| Problem to solve |
Set down the records that follow exactly, every line of them.

| Task material |
------------

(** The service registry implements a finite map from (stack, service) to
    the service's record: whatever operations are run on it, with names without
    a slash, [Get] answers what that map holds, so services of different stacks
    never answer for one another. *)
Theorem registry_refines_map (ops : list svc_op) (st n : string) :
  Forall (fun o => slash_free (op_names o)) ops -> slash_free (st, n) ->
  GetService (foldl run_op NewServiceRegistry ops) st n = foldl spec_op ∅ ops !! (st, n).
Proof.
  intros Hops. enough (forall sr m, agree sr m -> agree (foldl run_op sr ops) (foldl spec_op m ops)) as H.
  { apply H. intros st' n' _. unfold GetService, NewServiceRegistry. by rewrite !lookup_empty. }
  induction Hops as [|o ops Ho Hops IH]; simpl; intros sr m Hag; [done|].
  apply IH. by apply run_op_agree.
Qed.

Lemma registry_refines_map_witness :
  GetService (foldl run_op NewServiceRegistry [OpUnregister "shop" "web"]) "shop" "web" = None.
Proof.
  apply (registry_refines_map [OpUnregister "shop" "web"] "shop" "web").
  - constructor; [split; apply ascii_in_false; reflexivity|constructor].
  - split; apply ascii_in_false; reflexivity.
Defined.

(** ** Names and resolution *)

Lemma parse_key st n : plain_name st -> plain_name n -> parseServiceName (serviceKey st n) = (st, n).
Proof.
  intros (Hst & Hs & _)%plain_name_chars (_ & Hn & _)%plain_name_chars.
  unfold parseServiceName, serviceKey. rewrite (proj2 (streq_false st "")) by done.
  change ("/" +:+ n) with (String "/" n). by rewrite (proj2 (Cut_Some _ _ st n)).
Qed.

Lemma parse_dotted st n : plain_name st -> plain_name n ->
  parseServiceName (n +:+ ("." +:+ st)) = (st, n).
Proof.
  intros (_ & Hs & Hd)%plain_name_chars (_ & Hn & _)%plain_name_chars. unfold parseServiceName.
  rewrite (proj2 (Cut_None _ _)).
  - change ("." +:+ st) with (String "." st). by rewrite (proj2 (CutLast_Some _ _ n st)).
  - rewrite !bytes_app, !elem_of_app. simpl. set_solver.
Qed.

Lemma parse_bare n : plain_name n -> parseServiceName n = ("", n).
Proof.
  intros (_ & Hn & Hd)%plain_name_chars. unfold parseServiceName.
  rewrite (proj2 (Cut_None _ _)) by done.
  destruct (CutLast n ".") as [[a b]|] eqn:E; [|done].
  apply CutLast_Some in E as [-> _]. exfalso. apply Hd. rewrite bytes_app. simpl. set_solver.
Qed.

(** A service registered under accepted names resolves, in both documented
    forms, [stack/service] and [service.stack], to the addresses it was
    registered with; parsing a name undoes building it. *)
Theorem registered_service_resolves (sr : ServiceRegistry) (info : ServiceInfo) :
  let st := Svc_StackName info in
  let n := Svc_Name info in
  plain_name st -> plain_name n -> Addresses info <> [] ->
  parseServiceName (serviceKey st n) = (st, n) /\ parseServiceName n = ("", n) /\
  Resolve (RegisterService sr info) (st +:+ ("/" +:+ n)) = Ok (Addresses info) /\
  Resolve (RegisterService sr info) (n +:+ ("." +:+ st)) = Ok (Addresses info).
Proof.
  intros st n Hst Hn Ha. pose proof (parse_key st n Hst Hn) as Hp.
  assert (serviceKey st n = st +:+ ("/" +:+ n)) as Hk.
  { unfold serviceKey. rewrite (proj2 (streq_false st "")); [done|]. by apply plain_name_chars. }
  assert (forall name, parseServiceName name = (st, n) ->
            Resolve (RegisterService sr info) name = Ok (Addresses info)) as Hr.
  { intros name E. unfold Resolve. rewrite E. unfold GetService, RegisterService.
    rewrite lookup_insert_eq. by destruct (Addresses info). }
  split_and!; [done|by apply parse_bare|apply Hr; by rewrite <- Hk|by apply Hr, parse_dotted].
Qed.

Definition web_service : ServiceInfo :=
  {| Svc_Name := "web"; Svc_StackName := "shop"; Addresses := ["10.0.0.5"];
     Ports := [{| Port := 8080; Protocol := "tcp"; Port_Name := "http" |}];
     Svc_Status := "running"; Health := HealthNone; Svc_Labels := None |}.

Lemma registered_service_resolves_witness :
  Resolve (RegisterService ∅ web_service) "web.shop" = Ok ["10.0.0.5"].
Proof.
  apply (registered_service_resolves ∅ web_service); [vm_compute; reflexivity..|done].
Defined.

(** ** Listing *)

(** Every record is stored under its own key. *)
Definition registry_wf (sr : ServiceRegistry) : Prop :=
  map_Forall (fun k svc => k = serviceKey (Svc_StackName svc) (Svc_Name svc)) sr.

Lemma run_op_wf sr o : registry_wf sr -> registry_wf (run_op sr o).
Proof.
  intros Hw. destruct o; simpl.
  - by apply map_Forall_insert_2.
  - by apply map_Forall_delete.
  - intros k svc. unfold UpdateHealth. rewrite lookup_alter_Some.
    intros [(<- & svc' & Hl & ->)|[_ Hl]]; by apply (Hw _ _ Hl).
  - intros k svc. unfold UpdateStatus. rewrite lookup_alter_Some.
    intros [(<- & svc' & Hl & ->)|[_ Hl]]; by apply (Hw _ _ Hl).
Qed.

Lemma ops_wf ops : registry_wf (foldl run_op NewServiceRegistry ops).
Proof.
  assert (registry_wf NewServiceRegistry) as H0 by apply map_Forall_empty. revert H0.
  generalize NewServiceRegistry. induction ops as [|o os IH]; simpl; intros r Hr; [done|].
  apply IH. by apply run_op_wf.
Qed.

------------

| Task response |
(** The service registry implements a finite map from (stack, service) to
    the service's record: whatever operations are run on it, with names without
    a slash, [Get] answers what that map holds, so services of different stacks
    never answer for one another. *)
Theorem registry_refines_map (ops : list svc_op) (st n : string) :
  Forall (fun o => slash_free (op_names o)) ops -> slash_free (st, n) ->
  GetService (foldl run_op NewServiceRegistry ops) st n = foldl spec_op ∅ ops !! (st, n).
Proof.
  intros Hops. enough (forall sr m, agree sr m -> agree (foldl run_op sr ops) (foldl spec_op m ops)) as H.
  { apply H. intros st' n' _. unfold GetService, NewServiceRegistry. by rewrite !lookup_empty. }
  induction Hops as [|o ops Ho Hops IH]; simpl; intros sr m Hag; [done|].
  apply IH. by apply run_op_agree.
Qed.

Lemma registry_refines_map_witness :
  GetService (foldl run_op NewServiceRegistry [OpUnregister "shop" "web"]) "shop" "web" = None.
Proof.
  apply (registry_refines_map [OpUnregister "shop" "web"] "shop" "web").
  - constructor; [split; apply ascii_in_false; reflexivity|constructor].
  - split; apply ascii_in_false; reflexivity.
Defined.

(** ** Names and resolution *)

Lemma parse_key st n : plain_name st -> plain_name n -> parseServiceName (serviceKey st n) = (st, n).
Proof.
  intros (Hst & Hs & _)%plain_name_chars (_ & Hn & _)%plain_name_chars.
  unfold parseServiceName, serviceKey. rewrite (proj2 (streq_false st "")) by done.
  change ("/" +:+ n) with (String "/" n). by rewrite (proj2 (Cut_Some _ _ st n)).
Qed.

Lemma parse_dotted st n : plain_name st -> plain_name n ->
  parseServiceName (n +:+ ("." +:+ st)) = (st, n).
Proof.
  intros (_ & Hs & Hd)%plain_name_chars (_ & Hn & _)%plain_name_chars. unfold parseServiceName.
  rewrite (proj2 (Cut_None _ _)).
  - change ("." +:+ st) with (String "." st). by rewrite (proj2 (CutLast_Some _ _ n st)).
  - rewrite !bytes_app, !elem_of_app. simpl. set_solver.
Qed.

Lemma parse_bare n : plain_name n -> parseServiceName n = ("", n).
Proof.
  intros (_ & Hn & Hd)%plain_name_chars. unfold parseServiceName.
  rewrite (proj2 (Cut_None _ _)) by done.
  destruct (CutLast n ".") as [[a b]|] eqn:E; [|done].
  apply CutLast_Some in E as [-> _]. exfalso. apply Hd. rewrite bytes_app. simpl. set_solver.
Qed.

(** A service registered under accepted names resolves, in both documented
    forms, [stack/service] and [service.stack], to the addresses it was
    registered with; parsing a name undoes building it. *)
Theorem registered_service_resolves (sr : ServiceRegistry) (info : ServiceInfo) :
  let st := Svc_StackName info in
  let n := Svc_Name info in
  plain_name st -> plain_name n -> Addresses info <> [] ->
  parseServiceName (serviceKey st n) = (st, n) /\ parseServiceName n = ("", n) /\
  Resolve (RegisterService sr info) (st +:+ ("/" +:+ n)) = Ok (Addresses info) /\
  Resolve (RegisterService sr info) (n +:+ ("." +:+ st)) = Ok (Addresses info).
Proof.
  intros st n Hst Hn Ha. pose proof (parse_key st n Hst Hn) as Hp.
  assert (serviceKey st n = st +:+ ("/" +:+ n)) as Hk.
  { unfold serviceKey. rewrite (proj2 (streq_false st "")); [done|]. by apply plain_name_chars. }
  assert (forall name, parseServiceName name = (st, n) ->
            Resolve (RegisterService sr info) name = Ok (Addresses info)) as Hr.
  { intros name E. unfold Resolve. rewrite E. unfold GetService, RegisterService.
    rewrite lookup_insert_eq. by destruct (Addresses info). }
  split_and!; [done|by apply parse_bare|apply Hr; by rewrite <- Hk|by apply Hr, parse_dotted].
Qed.

Definition web_service : ServiceInfo :=
  {| Svc_Name := "web"; Svc_StackName := "shop"; Addresses := ["10.0.0.5"];
     Ports := [{| Port := 8080; Protocol := "tcp"; Port_Name := "http" |}];
     Svc_Status := "running"; Health := HealthNone; Svc_Labels := None |}.

Lemma registered_service_resolves_witness :
  Resolve (RegisterService ∅ web_service) "web.shop" = Ok ["10.0.0.5"].
Proof.
  apply (registered_service_resolves ∅ web_service); [vm_compute; reflexivity..|done].
Defined.

(** ** Listing *)

(** Every record is stored under its own key. *)
Definition registry_wf (sr : ServiceRegistry) : Prop :=
  map_Forall (fun k svc => k = serviceKey (Svc_StackName svc) (Svc_Name svc)) sr.

Lemma run_op_wf sr o : registry_wf sr -> registry_wf (run_op sr o).
Proof.
  intros Hw. destruct o; simpl.
  - by apply map_Forall_insert_2.
  - by apply map_Forall_delete.
  - intros k svc. unfold UpdateHealth. rewrite lookup_alter_Some.
    intros [(<- & svc' & Hl & ->)|[_ Hl]]; by apply (Hw _ _ Hl).
  - intros k svc. unfold UpdateStatus. rewrite lookup_alter_Some.
    intros [(<- & svc' & Hl & ->)|[_ Hl]]; by apply (Hw _ _ Hl).
Qed.

Lemma ops_wf ops : registry_wf (foldl run_op NewServiceRegistry ops).
Proof.
  assert (registry_wf NewServiceRegistry) as H0 by apply map_Forall_empty. revert H0.
  generalize NewServiceRegistry. induction ops as [|o os IH]; simpl; intros r Hr; [done|].
  apply IH. by apply run_op_wf.
Qed.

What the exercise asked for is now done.